**What this task involves:** Each line that includes "Hlen" must be copied from the records.

**Extracted records:**
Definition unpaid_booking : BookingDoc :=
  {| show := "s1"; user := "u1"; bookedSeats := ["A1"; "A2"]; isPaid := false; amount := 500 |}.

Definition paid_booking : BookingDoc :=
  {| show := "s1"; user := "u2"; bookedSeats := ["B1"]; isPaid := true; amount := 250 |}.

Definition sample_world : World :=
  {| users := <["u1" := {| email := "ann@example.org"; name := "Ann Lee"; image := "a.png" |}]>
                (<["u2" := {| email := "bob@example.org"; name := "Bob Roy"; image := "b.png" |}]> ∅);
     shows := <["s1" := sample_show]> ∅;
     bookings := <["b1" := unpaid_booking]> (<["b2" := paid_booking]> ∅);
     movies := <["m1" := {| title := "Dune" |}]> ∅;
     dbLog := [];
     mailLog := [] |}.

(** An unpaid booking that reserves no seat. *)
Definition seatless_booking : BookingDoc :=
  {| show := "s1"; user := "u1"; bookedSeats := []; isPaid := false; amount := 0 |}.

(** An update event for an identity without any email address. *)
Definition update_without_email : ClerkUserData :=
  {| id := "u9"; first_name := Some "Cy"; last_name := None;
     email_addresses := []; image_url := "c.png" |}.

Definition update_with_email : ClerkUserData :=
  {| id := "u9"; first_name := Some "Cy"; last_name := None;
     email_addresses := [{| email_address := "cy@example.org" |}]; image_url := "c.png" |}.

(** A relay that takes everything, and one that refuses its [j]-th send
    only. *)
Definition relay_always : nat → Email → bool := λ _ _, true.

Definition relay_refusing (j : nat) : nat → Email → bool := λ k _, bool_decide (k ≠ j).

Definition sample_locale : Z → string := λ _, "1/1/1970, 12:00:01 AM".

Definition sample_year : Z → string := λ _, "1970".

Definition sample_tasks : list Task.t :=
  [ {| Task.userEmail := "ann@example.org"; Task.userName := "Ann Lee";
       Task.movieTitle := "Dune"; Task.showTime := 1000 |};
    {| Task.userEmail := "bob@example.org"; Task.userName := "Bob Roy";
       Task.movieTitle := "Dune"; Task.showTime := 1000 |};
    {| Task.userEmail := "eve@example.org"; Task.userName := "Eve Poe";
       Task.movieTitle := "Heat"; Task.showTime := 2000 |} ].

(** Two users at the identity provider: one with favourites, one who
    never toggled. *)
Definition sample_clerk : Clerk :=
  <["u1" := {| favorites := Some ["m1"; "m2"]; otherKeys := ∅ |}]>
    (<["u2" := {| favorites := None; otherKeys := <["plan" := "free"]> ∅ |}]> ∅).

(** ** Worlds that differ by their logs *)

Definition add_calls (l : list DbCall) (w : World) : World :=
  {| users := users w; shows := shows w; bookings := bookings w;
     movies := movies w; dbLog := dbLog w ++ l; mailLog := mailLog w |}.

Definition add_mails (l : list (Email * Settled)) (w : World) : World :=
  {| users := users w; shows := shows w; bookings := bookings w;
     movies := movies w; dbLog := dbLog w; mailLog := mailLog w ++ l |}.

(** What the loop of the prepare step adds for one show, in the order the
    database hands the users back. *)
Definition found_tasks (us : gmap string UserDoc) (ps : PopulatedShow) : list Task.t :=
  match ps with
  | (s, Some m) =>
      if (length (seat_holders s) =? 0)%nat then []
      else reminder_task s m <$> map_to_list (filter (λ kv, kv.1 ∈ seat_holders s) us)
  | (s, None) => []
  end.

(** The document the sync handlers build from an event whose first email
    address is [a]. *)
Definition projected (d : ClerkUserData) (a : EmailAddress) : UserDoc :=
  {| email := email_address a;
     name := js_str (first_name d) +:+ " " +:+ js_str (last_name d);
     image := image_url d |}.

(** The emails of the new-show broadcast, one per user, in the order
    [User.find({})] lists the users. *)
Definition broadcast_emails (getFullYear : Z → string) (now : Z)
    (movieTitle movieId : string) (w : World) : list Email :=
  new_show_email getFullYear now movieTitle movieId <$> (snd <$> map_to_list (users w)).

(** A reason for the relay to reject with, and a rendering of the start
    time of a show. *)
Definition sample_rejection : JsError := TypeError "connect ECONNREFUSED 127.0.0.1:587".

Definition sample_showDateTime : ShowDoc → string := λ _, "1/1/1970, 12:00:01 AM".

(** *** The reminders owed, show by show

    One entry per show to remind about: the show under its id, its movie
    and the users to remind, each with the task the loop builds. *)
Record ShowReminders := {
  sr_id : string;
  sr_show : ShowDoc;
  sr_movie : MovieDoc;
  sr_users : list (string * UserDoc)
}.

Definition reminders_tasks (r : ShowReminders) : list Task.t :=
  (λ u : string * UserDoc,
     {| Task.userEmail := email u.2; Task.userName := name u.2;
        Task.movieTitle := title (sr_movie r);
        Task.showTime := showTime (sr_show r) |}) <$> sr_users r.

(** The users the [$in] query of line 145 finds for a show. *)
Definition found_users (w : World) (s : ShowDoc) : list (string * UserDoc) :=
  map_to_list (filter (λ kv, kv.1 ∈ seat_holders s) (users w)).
--
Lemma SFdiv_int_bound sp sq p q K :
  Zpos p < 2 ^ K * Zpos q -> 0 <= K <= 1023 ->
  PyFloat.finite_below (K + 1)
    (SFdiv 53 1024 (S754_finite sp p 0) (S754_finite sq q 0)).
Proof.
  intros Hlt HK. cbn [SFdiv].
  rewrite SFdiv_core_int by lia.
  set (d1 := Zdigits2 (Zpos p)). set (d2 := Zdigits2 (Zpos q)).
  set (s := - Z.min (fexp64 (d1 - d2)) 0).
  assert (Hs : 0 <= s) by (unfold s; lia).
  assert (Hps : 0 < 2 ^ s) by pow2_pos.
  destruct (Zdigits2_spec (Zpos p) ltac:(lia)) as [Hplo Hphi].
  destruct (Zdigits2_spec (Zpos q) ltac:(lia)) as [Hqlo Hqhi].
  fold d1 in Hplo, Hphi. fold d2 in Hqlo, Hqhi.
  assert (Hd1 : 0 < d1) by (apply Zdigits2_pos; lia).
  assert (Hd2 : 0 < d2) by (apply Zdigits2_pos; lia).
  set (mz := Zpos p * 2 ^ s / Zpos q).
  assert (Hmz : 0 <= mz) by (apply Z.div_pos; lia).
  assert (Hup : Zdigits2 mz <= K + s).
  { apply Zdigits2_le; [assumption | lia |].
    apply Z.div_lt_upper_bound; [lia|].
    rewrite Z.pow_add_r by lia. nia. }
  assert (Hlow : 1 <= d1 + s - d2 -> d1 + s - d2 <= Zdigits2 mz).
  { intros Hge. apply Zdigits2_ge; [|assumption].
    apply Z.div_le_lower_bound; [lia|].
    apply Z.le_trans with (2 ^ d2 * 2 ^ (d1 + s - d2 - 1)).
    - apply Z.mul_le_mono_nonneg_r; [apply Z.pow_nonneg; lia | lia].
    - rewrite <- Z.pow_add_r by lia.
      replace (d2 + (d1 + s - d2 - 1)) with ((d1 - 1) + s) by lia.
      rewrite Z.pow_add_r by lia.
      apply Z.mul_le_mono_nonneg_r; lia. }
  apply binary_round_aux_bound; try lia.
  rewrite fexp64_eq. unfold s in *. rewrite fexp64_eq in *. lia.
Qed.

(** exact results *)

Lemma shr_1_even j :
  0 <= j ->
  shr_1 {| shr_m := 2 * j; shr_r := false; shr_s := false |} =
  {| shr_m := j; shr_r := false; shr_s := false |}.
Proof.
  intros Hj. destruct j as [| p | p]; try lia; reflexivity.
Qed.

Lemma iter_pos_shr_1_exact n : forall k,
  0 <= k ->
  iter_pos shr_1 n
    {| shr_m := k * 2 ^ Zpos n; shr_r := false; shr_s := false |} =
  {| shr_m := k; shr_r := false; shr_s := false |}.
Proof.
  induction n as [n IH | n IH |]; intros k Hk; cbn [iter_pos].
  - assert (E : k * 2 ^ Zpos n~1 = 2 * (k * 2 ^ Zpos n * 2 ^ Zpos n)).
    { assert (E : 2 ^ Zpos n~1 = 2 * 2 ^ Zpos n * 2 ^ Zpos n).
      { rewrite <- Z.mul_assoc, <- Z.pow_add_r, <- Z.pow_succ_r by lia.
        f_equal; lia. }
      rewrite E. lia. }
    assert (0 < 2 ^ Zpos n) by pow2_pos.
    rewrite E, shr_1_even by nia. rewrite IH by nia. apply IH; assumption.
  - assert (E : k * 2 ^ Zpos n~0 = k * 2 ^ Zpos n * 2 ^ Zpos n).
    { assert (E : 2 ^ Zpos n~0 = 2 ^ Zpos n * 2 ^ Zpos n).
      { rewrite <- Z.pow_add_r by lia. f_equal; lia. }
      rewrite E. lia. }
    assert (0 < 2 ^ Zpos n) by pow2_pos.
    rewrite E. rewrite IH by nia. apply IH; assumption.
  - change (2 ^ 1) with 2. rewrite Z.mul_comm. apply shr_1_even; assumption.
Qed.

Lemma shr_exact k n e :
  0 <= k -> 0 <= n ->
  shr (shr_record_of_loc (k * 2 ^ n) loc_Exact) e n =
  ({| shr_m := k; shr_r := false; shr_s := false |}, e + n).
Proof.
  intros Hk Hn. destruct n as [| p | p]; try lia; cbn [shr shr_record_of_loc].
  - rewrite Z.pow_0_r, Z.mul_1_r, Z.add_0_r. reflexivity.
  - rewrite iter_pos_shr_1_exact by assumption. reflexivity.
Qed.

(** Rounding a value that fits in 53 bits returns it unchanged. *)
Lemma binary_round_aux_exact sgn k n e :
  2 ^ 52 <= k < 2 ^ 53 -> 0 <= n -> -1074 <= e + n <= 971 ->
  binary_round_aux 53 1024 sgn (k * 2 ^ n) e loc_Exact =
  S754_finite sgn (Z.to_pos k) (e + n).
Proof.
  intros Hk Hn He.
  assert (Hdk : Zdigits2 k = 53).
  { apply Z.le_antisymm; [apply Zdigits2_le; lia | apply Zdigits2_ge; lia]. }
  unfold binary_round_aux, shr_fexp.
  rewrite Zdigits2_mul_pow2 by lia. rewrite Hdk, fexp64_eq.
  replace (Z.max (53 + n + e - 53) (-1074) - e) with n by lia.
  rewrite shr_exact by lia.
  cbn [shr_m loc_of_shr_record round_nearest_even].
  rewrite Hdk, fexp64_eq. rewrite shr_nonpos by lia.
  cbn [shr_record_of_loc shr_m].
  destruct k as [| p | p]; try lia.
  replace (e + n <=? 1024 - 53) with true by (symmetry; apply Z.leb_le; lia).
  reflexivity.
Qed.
* * *
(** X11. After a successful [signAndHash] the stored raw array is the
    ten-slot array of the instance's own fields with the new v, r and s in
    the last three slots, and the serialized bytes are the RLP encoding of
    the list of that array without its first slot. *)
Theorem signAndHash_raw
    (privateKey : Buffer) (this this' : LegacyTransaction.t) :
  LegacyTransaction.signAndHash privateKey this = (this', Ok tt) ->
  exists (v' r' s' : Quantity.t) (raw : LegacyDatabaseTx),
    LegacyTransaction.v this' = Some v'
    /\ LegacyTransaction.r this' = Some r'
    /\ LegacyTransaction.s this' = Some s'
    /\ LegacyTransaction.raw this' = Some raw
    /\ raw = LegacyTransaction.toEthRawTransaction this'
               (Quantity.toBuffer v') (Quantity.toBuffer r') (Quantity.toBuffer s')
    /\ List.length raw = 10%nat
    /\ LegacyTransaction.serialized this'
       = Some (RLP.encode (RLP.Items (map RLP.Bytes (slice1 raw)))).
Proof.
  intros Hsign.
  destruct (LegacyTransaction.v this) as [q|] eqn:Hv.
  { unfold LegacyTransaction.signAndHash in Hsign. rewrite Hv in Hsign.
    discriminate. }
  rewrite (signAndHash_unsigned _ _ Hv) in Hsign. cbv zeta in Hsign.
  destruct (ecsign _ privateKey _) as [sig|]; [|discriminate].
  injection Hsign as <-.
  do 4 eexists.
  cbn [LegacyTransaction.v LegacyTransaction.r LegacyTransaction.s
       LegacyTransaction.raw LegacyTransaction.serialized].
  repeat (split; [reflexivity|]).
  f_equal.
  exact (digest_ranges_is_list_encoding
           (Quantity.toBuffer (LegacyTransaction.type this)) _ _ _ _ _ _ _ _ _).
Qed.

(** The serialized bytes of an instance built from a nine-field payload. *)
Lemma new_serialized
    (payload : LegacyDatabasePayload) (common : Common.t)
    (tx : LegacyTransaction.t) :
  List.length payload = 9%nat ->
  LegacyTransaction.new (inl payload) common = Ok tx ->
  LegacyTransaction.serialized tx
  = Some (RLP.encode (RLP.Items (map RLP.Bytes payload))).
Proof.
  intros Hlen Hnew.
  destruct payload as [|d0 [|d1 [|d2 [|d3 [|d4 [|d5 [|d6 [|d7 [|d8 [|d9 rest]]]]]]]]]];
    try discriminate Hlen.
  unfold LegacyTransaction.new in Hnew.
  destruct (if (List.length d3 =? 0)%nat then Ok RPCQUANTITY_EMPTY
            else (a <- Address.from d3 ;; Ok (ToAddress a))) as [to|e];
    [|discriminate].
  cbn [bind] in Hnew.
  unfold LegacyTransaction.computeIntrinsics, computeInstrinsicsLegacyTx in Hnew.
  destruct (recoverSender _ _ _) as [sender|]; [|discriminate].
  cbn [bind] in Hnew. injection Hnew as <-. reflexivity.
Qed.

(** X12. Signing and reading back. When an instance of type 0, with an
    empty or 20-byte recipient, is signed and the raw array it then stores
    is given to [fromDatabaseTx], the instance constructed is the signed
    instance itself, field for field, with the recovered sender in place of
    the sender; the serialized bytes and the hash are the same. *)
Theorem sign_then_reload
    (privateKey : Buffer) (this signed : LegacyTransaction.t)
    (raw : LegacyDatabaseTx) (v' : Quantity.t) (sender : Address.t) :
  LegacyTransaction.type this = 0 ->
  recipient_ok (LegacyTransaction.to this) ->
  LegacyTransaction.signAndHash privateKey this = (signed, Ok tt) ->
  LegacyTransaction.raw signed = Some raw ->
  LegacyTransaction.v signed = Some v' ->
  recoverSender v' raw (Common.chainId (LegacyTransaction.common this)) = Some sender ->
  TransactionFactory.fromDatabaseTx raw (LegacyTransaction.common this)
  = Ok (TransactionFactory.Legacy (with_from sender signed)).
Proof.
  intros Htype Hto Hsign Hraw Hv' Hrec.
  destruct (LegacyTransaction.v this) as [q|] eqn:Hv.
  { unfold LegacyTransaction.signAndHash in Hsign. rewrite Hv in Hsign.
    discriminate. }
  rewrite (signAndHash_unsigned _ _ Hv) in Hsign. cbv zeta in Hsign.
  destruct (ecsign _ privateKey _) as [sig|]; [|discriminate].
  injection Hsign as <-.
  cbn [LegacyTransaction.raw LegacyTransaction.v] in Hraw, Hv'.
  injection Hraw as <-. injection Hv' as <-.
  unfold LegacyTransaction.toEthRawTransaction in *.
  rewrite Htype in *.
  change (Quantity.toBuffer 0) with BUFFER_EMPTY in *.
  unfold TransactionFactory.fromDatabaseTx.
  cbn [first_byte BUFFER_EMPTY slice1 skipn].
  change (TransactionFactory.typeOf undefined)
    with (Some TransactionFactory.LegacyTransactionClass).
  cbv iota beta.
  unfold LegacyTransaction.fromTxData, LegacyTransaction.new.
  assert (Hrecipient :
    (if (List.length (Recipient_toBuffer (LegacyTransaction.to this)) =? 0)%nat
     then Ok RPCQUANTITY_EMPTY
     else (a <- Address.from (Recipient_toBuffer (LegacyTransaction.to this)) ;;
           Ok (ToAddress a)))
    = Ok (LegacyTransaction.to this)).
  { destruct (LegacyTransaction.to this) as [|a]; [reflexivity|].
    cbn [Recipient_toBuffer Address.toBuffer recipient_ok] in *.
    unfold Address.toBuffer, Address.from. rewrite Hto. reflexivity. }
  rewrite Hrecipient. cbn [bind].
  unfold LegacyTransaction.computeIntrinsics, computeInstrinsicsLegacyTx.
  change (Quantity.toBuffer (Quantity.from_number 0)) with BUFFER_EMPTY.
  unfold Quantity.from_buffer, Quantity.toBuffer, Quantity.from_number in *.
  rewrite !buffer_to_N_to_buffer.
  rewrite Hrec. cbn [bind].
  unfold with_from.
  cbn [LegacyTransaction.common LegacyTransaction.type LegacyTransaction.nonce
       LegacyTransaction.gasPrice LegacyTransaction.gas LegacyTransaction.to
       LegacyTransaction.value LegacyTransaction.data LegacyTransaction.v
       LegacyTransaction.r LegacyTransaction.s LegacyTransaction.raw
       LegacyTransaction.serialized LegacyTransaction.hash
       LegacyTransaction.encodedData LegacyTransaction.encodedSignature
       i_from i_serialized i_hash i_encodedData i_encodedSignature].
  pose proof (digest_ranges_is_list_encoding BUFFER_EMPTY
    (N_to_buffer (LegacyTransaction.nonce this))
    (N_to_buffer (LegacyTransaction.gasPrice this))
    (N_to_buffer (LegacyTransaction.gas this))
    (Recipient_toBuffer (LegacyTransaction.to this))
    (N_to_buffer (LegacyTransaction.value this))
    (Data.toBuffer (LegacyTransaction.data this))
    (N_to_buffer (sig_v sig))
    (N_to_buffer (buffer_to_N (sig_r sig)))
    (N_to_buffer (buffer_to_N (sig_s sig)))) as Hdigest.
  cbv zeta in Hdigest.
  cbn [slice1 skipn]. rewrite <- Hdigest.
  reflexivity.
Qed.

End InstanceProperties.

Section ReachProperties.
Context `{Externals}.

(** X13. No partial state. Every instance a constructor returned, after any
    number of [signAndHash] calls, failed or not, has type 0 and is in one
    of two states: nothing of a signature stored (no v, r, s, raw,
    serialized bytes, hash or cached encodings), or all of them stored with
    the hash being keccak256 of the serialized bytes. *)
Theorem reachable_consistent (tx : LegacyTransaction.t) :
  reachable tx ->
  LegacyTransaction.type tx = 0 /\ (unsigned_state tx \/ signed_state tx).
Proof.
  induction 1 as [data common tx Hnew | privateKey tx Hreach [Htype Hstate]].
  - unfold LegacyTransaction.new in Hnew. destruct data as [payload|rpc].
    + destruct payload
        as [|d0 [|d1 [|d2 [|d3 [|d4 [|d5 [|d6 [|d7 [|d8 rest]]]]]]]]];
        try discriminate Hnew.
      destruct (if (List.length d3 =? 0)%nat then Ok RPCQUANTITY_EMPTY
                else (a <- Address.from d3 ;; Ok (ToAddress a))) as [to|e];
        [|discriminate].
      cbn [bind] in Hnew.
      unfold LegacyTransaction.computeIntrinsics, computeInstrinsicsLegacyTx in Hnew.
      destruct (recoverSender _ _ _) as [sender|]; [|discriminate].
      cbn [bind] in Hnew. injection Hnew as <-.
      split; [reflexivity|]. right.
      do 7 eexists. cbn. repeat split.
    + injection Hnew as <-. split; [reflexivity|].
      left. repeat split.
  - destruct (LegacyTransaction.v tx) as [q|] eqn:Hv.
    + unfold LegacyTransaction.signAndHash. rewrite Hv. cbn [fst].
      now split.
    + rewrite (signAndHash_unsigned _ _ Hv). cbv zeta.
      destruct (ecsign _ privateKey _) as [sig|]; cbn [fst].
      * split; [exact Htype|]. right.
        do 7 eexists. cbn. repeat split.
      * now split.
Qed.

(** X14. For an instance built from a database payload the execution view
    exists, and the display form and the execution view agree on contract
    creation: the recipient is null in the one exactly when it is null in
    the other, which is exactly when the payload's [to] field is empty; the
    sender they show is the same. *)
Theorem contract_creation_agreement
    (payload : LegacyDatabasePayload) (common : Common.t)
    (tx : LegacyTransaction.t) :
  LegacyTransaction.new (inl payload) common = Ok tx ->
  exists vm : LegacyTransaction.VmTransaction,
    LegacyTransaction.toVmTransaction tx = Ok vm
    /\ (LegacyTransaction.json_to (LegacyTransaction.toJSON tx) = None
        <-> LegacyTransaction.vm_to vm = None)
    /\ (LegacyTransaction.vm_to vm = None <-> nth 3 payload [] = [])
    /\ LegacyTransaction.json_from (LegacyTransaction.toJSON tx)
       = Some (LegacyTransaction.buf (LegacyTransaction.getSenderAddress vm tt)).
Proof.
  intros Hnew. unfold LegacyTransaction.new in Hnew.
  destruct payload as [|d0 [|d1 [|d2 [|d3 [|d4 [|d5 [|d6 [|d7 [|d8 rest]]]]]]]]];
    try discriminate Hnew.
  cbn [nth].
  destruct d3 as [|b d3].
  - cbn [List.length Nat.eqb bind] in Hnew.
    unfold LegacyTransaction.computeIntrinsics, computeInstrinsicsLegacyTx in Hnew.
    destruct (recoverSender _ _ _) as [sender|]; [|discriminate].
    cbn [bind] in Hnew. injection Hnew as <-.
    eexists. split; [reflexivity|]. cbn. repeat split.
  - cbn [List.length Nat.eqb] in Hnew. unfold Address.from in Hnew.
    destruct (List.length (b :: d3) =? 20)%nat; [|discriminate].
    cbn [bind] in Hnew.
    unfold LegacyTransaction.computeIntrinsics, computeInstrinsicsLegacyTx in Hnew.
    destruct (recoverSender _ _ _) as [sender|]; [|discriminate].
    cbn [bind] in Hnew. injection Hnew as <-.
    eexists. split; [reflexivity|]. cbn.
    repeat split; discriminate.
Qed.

**Reply:**
  intros Hlen Hnew.
    try discriminate Hlen.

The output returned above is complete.